21 Aralık 1994 tarihinde Çelikbilek’in ağır işkence görmüş bedeni Diyarbakır’da Mardinkapı Mezarlığı’nın dışında bir çöp yığını içinde elleri arkadan bağlı halde bulunduğuna belirten Arcan, konuşmasını şöyle sürdürdü:
“JİTEM mensubu Abdulkadir Aygan olayın nasıl gerçekleştiğini detaylarıyla anlattı. Savcılık iddianamesinde de yer alan beyanında Aygan, ‘Abdulkadir Çelikbilek’i kaçakçılık yapıyor ve örgüte finans sağlıyor suçlamasıyla Diyarbakır postanesi civarında Toros arabaya bindirdik. Olayda ben, Kemal Emlük, uzman çavuş Abdulkadir Uğur, uzman çavuş Uğur Yüksel vardı. JİTEM’e götürdük. Buradaki sorgusunda üzerinden hiç para çıkmadı, yoksul bir adamdı, bizde de şüphe olmuştu; ama bir defa almıştık. JİTEM alınca sağ bırakmaz. Şehmuz kod adlı uzman çavuş Uğur Yüksel onu boğarak öldürdü. Beyaz Station arabanın arka kısmına Çelikbilek’in cesedi atıldı. JİTEM tim komutanı Tunay Yanardağ da oradaydı. Ardından ceset Mardinkapı’daki Mezarlığın duvarının yanına atıldı.’ dedi. Çelikbilek’in nasıl ve kimler tarafından gözaltına alındığı, işkenceyle sorgulanıp gözaltında katledildiği, suça iştirak eden JİTEM mensubu tarafından açıklanmasına rağmen bugüne kadar iç hukuktan bir sonuç alınamadı.”

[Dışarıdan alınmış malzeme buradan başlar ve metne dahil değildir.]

(* ===== verification/MySQLTool.v ===== *)
(** * MySQLTool (mysqltool.h, mysqltool.cpp)

    One connection to the MySQL server: connecting, running a statement, and connecting again
    when the server has gone away. The client library is the class [MySQL]. *)

From S2P Require Import Prelude Bytes Text QueryResult.

(** The client library and the server behind it, with the state [D] the two keep: the calls
    the program makes, as their documentation describes them. A statement's [int] result is
    zero for success. *)
Class MySQL (D : Type) := {
  MYSQL : Type;
  (** [mysql_init] and [mysql_real_connect] with host, user, password, database and port *)
  mysql_real_connect : bytes -> bytes -> bytes -> bytes -> Z -> D -> option MYSQL * D;
  mysql_close : MYSQL -> D -> D;
  mysql_real_query : MYSQL -> bytes -> D -> Z * D;
  mysql_errno : MYSQL -> D -> Z;
  mysql_store_result : MYSQL -> D -> option MYSQL_RES * D;
  mysql_affected_rows : MYSQL -> D -> Z;
  mysql_field_count : MYSQL -> D -> Z;
}.

Definition CR_SERVER_GONE_ERROR : Z := 2006.

Section tool.
Context {D : Type} `{MySQL D}.

Record MySQLTool := {
  m_mysql : option MYSQL;
  m_host : bytes;
  m_user : bytes;
  m_passwd : bytes;
  m_dbname : bytes;
  m_port : Z;
}.

Definition MySQLTool_new : MySQLTool :=
  {| m_mysql := None; m_host := []; m_user := []; m_passwd := []; m_dbname := []; m_port := 3306 |}.

Definition set_mysql (h : option MYSQL) (t : MySQLTool) : MySQLTool :=
  {| m_mysql := h; m_host := m_host t; m_user := m_user t; m_passwd := m_passwd t;
     m_dbname := m_dbname t; m_port := m_port t |}.

(** Code that runs on a tool and the library. *)
Definition T (A : Type) : Type := M (MySQLTool * D) A.

(** A call of the library on a handle; none of them accepts a null one. *)
Definition call {A} (f : MYSQL -> D -> A * D) : T A := fun '(t, d) =>
  match m_mysql t with
  | Some h => let '(a, d') := f h d in Ok (a, (t, d'))
  | None => Undef NullDeref
  end.

Definition ask {A} (f : MYSQL -> D -> A) : T A := call (fun h d => (f h d, d)).

(** [mysql_query] stops at the first NUL of its text. *)
Definition mysql_query (sql : bytes) : T Z := call (fun h => mysql_real_query h (c_str sql)).

Definition connect (host user passwd db : bytes) (port : Z) : T bool := fun '(t, d) =>
  let '(t, d) :=
    match m_mysql t with
    | Some h => (set_mysql None t, mysql_close h d)
    | None => (t, d)
    end in
  let '(h, d) := mysql_real_connect (c_str host) (c_str user) (c_str passwd) (c_str db) port d in
  match h with
  | Some h =>
      let t := {| m_mysql := Some h; m_host := host; m_user := user; m_passwd := passwd;
                  m_dbname := db; m_port := m_port t |} in
      let '(_, d) := mysql_real_query h (bs "set name utf8;") d in
      Ok (true, (t, d))
  | None => Ok (false, (set_mysql None t, d))
  end.

(** [connect] with the stored parameters and the default port. *)
Definition reconnect : T bool := fun s =>
  connect (m_host s.1) (m_user s.1) (m_passwd s.1) (m_dbname s.1) 3306 s.

Definition connected : T bool := gets (fun s => match m_mysql s.1 with Some _ => true | None => false end).

(** The part [Query] and [Execute] share: run a statement, and once more after connecting
    again when the server has gone away. [false] where they give up; [retried] tells whether
    the second attempt was made. *)
Definition attempt (run : T Z) : T (bool * bool) :=
  ret ← run;
  if decide (ret = 0) then mret (true, false)
  else
    nErrno ← ask mysql_errno;
    if decide (nErrno = CR_SERVER_GONE_ERROR) then
      ok ← reconnect;
      if ok : bool then
        ret ← run;
        mret (if decide (ret = 0) then (true, true) else (false, true))
      else mret (false, false)
    else mret (false, false).

(** [Query]: [None] is the null pointer. *)
Definition Query (sql : bytes) : T (option QueryResult) :=
  up ← connected;
  stop ← (if up : bool then mret false else reconnect);
  if stop : bool then mret None
  else
    '(ok, _) ← attempt (call (fun h => mysql_real_query h sql));
    if ok : bool then
      result ← call mysql_store_result;
      rowcount ← ask mysql_affected_rows;
      cloumcount ← ask mysql_field_count;
      q ← lift (QueryResult_new result (to_u32 rowcount) (to_u32 cloumcount));
      mret (Some q)
    else mret None.

(** [Execute] with its two output parameters: [nAffectedCount] is assigned after a second
    attempt only, and [nErrno] never, its assignments going to a variable of the inner block. *)
Definition Execute_counted (sql : bytes) (nAffectedCount nErrno : option Z)
    : T (bool * option Z * option Z) :=
  up ← connected;
  stop ← (if up : bool then mret false else reconnect);
  if stop : bool then mret (false, nAffectedCount, nErrno)
  else
    '(ok, retried) ← attempt (mysql_query sql);
    if ok : bool then
      if retried : bool then
        n ← ask mysql_affected_rows;
        mret (true, Some (to_u32 n), nErrno)
      else mret (true, nAffectedCount, nErrno)
    else mret (false, nAffectedCount, nErrno).

Definition Execute (sql : bytes) : T bool :=
  '(ok, _, _) ← Execute_counted sql None None;
  mret ok.

Definition GetDBName (t : MySQLTool) : bytes := m_dbname t.

(** ** Lemmas *)

#[local] Arguments reconnect : simpl never.
#[local] Arguments connect : simpl never.

Lemma call_ok {A} (f : MYSQL -> D -> A * D) t d h : m_mysql t = Some h ->
  call f (t, d) = Ok ((f h d).1, (t, (f h d).2)).
Proof. intros E. unfold call. rewrite E. by destruct (f h d). Qed.

Lemma call_null {A} (f : MYSQL -> D -> A * D) t d : m_mysql t = None ->
  call f (t, d) = Undef NullDeref.
Proof. intros E. unfold call. by rewrite E. Qed.

Lemma connect_closed host user passwd db port t d : m_mysql t = None ->
  connect host user passwd db port (t, d) =
  let '(h, d1) := mysql_real_connect (c_str host) (c_str user) (c_str passwd) (c_str db) port d in
  match h with
  | Some h =>
      Ok (true, ({| m_mysql := Some h; m_host := host; m_user := user; m_passwd := passwd;
                    m_dbname := db; m_port := m_port t |},
                 (mysql_real_query h (bs "set name utf8;") d1).2))
  | None => Ok (false, (t, d1))
  end.
Proof.
  intros E. unfold connect. rewrite E. destruct t. simpl in E |- *. rewrite E.
  destruct (mysql_real_connect _ _ _ _ _ _) as [[h|] d1]; simpl; [|done].
  by destruct (mysql_real_query h _ d1).
Qed.

(** Connecting again goes through a closed handle, whatever the tool held before. *)
Lemma reconnect_open t d h : m_mysql t = Some h ->
  reconnect (t, d) = reconnect (set_mysql None t, mysql_close h d).
Proof. intros E. unfold reconnect, connect. simpl. by rewrite E. Qed.

Lemma Execute_eq sql s :
  Execute sql s = match Execute_counted sql None None s with
                  | Ok ((ok, _, _), s') => Ok (ok, s')
                  | Throw x => Throw x
                  | Undef u => Undef u
                  end.
Proof. unfold Execute, mbind, M_bind. by destruct (Execute_counted sql None None s) as [[[[] ]]| |]. Qed.

(** [Execute] is [attempt] when a handle is there. *)
Lemma Execute_counted_up sql n e t d h : m_mysql t = Some h ->
  Execute_counted sql n e (t, d) =
  match attempt (mysql_query sql) (t, d) with
  | Ok ((ok, retried), s) =>
      if ok : bool then
        if retried : bool then (k ← ask mysql_affected_rows; mret (true, Some (to_u32 k), e)) s
        else Ok (true, n, e, s)
      else Ok (false, n, e, s)
  | Throw x => Throw x
  | Undef u => Undef u
  end.
Proof.
  intros E. unfold Execute_counted.
  rewrite (bind_ok connected _ (t, d) true (t, d)) by (unfold connected, gets; simpl; by rewrite E).
  rewrite (bind_ok _ _ (t, d) false (t, d)) by done.
  unfold mbind, M_bind. destruct (attempt (mysql_query sql) (t, d)) as [[[[] []] s]| |]; done.
Qed.

Lemma attempt_first run t d s' : run (t, d) = Ok (0, s') -> attempt run (t, d) = Ok ((true, false), s').
Proof. intros E. unfold attempt. by rewrite (bind_ok _ _ _ _ _ E). Qed.

Lemma attempt_failed run s t1 d1 h1 ret : run s = Ok (ret, (t1, d1)) -> m_mysql t1 = Some h1 ->
  ret <> 0 ->
  attempt run s =
  if decide (mysql_errno h1 d1 = CR_SERVER_GONE_ERROR) then
    match reconnect (t1, d1) with
    | Ok (true, s2) =>
        match run s2 with
        | Ok (ret, s3) => Ok (if decide (ret = 0) then (true, true) else (false, true), s3)
        | Throw x => Throw x
        | Undef u => Undef u
        end
    | Ok (false, s2) => Ok ((false, false), s2)
    | Throw x => Throw x
    | Undef u => Undef u
    end
  else Ok ((false, false), (t1, d1)).
Proof.
  intros E Eh Hr. unfold attempt. rewrite (bind_ok _ _ _ _ _ E), decide_False by done.
  unfold ask. rewrite (bind_ok _ _ _ _ _ (call_ok _ _ _ _ Eh)). simpl.
  case_decide; [|done]. unfold mbind, M_bind.
  destruct (reconnect (t1, d1)) as [[[] s2]| |]; [|done..]. by destruct (run s2) as [[]| |].
Qed.

(** ** Properties *)

(** with a connection up, [Execute] runs the statement once and reports whether it
    succeeded; only when the server has gone away does it connect again, with the parameters it
    was first given (and the default port), and run the statement a second time. *)
Theorem Execute_connected sql t d h : m_mysql t = Some h ->
  let '(ret, d1) := mysql_real_query h (c_str sql) d in
  if decide (ret = 0) then Execute sql (t, d) = Ok (true, (t, d1))
  else if decide (mysql_errno h d1 = CR_SERVER_GONE_ERROR) then
    let '(h', d2) := mysql_real_connect (c_str (m_host t)) (c_str (m_user t)) (c_str (m_passwd t))
                       (c_str (m_dbname t)) 3306 (mysql_close h d1) in
    match h' with
    | Some h' =>
        let '(_, d3) := mysql_real_query h' (bs "set name utf8;") d2 in
        let '(ret, d4) := mysql_real_query h' (c_str sql) d3 in
        Execute sql (t, d) = Ok (bool_decide (ret = 0), (set_mysql (Some h') t, d4))
    | None => Execute sql (t, d) = Ok (false, (set_mysql None t, d2))
    end
  else Execute sql (t, d) = Ok (false, (t, d1)).
Proof.
  intros E. destruct (mysql_real_query h (c_str sql) d) as [ret d1] eqn:Eq.
  pose proof (call_ok (fun h => mysql_real_query h (c_str sql)) t d h E) as C.
  cbv beta in C. rewrite Eq in C. cbn [fst snd] in C. fold (mysql_query sql) in C.
  rewrite !Execute_eq, (Execute_counted_up _ _ _ _ _ _ E).
  case_decide as Hr; [subst ret; by rewrite (attempt_first _ _ _ _ C)|].
  rewrite (attempt_failed _ _ _ _ _ _ C E Hr). case_decide; [|done].
  rewrite (reconnect_open _ _ _ E). unfold reconnect. cbn [fst snd].
  rewrite connect_closed by done. simpl.
  destruct (mysql_real_connect _ _ _ _ _ _) as [[h'|] d2]; [|done].
  destruct (mysql_real_query h' _ d2) as [r3 d3]. cbn [fst snd].
  unfold mysql_query. rewrite (call_ok _ _ _ h') by done. simpl.
  destruct (mysql_real_query h' (c_str sql) d3) as [r4 d4]. simpl.
  case_decide as H4; [by rewrite bool_decide_eq_true_2|by rewrite bool_decide_eq_false_2].
Qed.

(** without a handle, which is the state a failed reconnection leaves, the test of
    [connect]'s result is inverted: when connecting succeeds the statement is not run and the
    call reports failure, and when it fails the statement is run on the null handle. *)
Theorem inverted_reconnect sql t d : m_mysql t = None ->
  match (mysql_real_connect (c_str (m_host t)) (c_str (m_user t)) (c_str (m_passwd t))
           (c_str (m_dbname t)) 3306 d).1 with
  | Some h => exists s, Execute sql (t, d) = Ok (false, s) /\ m_mysql s.1 = Some h
                /\ Query sql (t, d) = Ok (None, s)
  | None => Execute sql (t, d) = Undef NullDeref /\ Query sql (t, d) = Undef NullDeref
  end.
Proof.
  intros E. assert (connected (t, d) = Ok (false, (t, d))) as Ec.
  { unfold connected, gets. simpl. by rewrite E. }
  rewrite Execute_eq. unfold Execute_counted, Query.
  pose proof (connect_closed (m_host t) (m_user t) (m_passwd t) (m_dbname t) 3306 t d E) as C.
  change (connect _ _ _ _ _ _) with (reconnect (t, d)) in C.
  destruct (mysql_real_connect _ _ _ _ _ _) as [[h|] d1]; cbn [fst].
  - eexists. rewrite !(bind_ok _ _ _ _ _ Ec), !(bind_ok _ _ _ _ _ C). done.
  - rewrite !(bind_ok _ _ _ _ _ Ec), !(bind_ok _ _ _ _ _ C).
    unfold attempt, mysql_query, mbind, M_bind. by rewrite !call_null.
Qed.
End tool.

(** ** A server that replays answers, for the witnesses *)

Record reply := { r_ret : Z; r_errno : Z; r_res : option MYSQL_RES; r_affected : Z }.

(** The answers to come, the last one, and the statements received. *)
Record replay := { to_come : list reply; answered : reply; received : list bytes }.

Definition ok_reply : reply := {| r_ret := 0; r_errno := 0; r_res := None; r_affected := 1 |}.
Definition gone_reply : reply :=
  {| r_ret := 1; r_errno := CR_SERVER_GONE_ERROR; r_res := None; r_affected := 0 |}.
Definition result_reply (res : MYSQL_RES) : reply :=
  {| r_ret := 0; r_errno := 0; r_res := Some res; r_affected := len (res_rows res) |}.

Definition replaying (l : list reply) : replay :=
  {| to_come := l; answered := ok_reply; received := [] |}.

Definition replay_query (sql : bytes) (d : replay) : Z * replay :=
  match to_come d with
  | r :: l => (r_ret r, {| to_come := l; answered := r; received := received d ++ [sql] |})
  | [] => (0, {| to_come := []; answered := ok_reply; received := received d ++ [sql] |})
  end.

#[export] Instance replay_server : MySQL replay := {|
  MYSQL := unit;
  mysql_real_connect := fun _ _ _ _ _ d => (Some tt, d);
  mysql_close := fun _ d => d;
  mysql_real_query := fun _ sql d => replay_query sql d;
  mysql_errno := fun _ d => r_errno (answered d);
  mysql_store_result := fun _ d => (r_res (answered d), d);
  mysql_affected_rows := fun _ d => r_affected (answered d);
  mysql_field_count := fun _ d =>
    match r_res (answered d) with Some res => len (res_fields res) | None => 0 end;
|}.

Definition open_tool : MySQLTool :=
  {| m_mysql := Some tt; m_host := bs "127.0.0.1"; m_user := bs "root"; m_passwd := bs "secret";
     m_dbname := bs "edoyun"; m_port := 3306 |}.

Lemma Execute_connected_witness :
  Execute (bs "x") (open_tool, replaying [gone_reply]) =
  Ok (true, (open_tool, {| to_come := []; answered := ok_reply;
                           received := [bs "x"; bs "set name utf8;"; bs "x"] |})).
Proof. exact (Execute_connected (bs "x") open_tool (replaying [gone_reply]) tt eq_refl). Defined.

Lemma inverted_reconnect_witness : exists s,
  Execute (bs "x") (set_mysql None open_tool, replaying []) = Ok (false, s)
  /\ m_mysql s.1 = Some tt /\ Query (bs "x") (set_mysql None open_tool, replaying []) = Ok (None, s).
Proof. exact (inverted_reconnect (bs "x") (set_mysql None open_tool) (replaying []) eq_refl). Defined.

AİHM Türkiyeyi mahkum etti
Davanın AİHM’e taşındığını sözlerine ekleyen Arcan, şunları dile getirdi: “AİHM’e taşınan davada mahkeme, hükümetin Abdulkadir Çelikbilek’in ölümüne ilişkin açıklamada bulunmadığını, polisler hakkında gerekli soruşturmaların yürütülmediğini ve dosyadaki bilgilerin AİHM’den gizlendiğini kaydetti. 31 Mayıs 2005 tarihinde AİHM; hükümetin, Abdulkadir Çelikbilek’in gözaltında ölümünden sorumlu olduğu ve yetkili makamların etkili bir soruşturma yürütmediği sonucuna vararak Türkiye’yi mahkum etti.”
"Adalet sağlanmalı"
“Ankara 6. Ağır Ceza Mahkemesi’nde görülen Musa Anter ve JİTEM Ana Davası’nın 13 maktulünden biri de Abdulkadir Çelikbilek’tir” diye belirten Arcan, şunları ifade etti: “Uzun yıllardır sürüncemede bırakılan dava bu suç ikliminin bütün aktörlerini kapsayarak evrensel hukuka uygun bir biçimde sonuçlandırılmalı ve adalet sağlanmalıdır.” Arcan, Çelikbilek ve tüm kayıplarla ilgili hakikat açıklanıncaya, tüm failler yargılanarak ceza adaleti sağlanıncaya kadar mücadelelerini sürdüreceklerini söyledi.
"Yasağı kaldırın"
Açıklamanın ardından 23 Şubat 1995’te gözaltında kaybedilen Murat Yıldız’ın annesi Hanife Yıldız söz aldı. 43 haftadır eylemlerinin engellendiğini hatırlatan Yıldız, Valiye seslenerek “Yasağı buradan kaldırın. Bizi polisle karşı karşıya getirmeyin” dedi. Yıldız, “Daha önce acımı derinleştirerek bana ‘şov yapıyorlar’ diyen polis tren faciasında da aynı şeyi söyledi. Onları insanlığa çağırıyoruz” diye belirtti.
Eylem yapılan konuşmaların ardından sona erdi.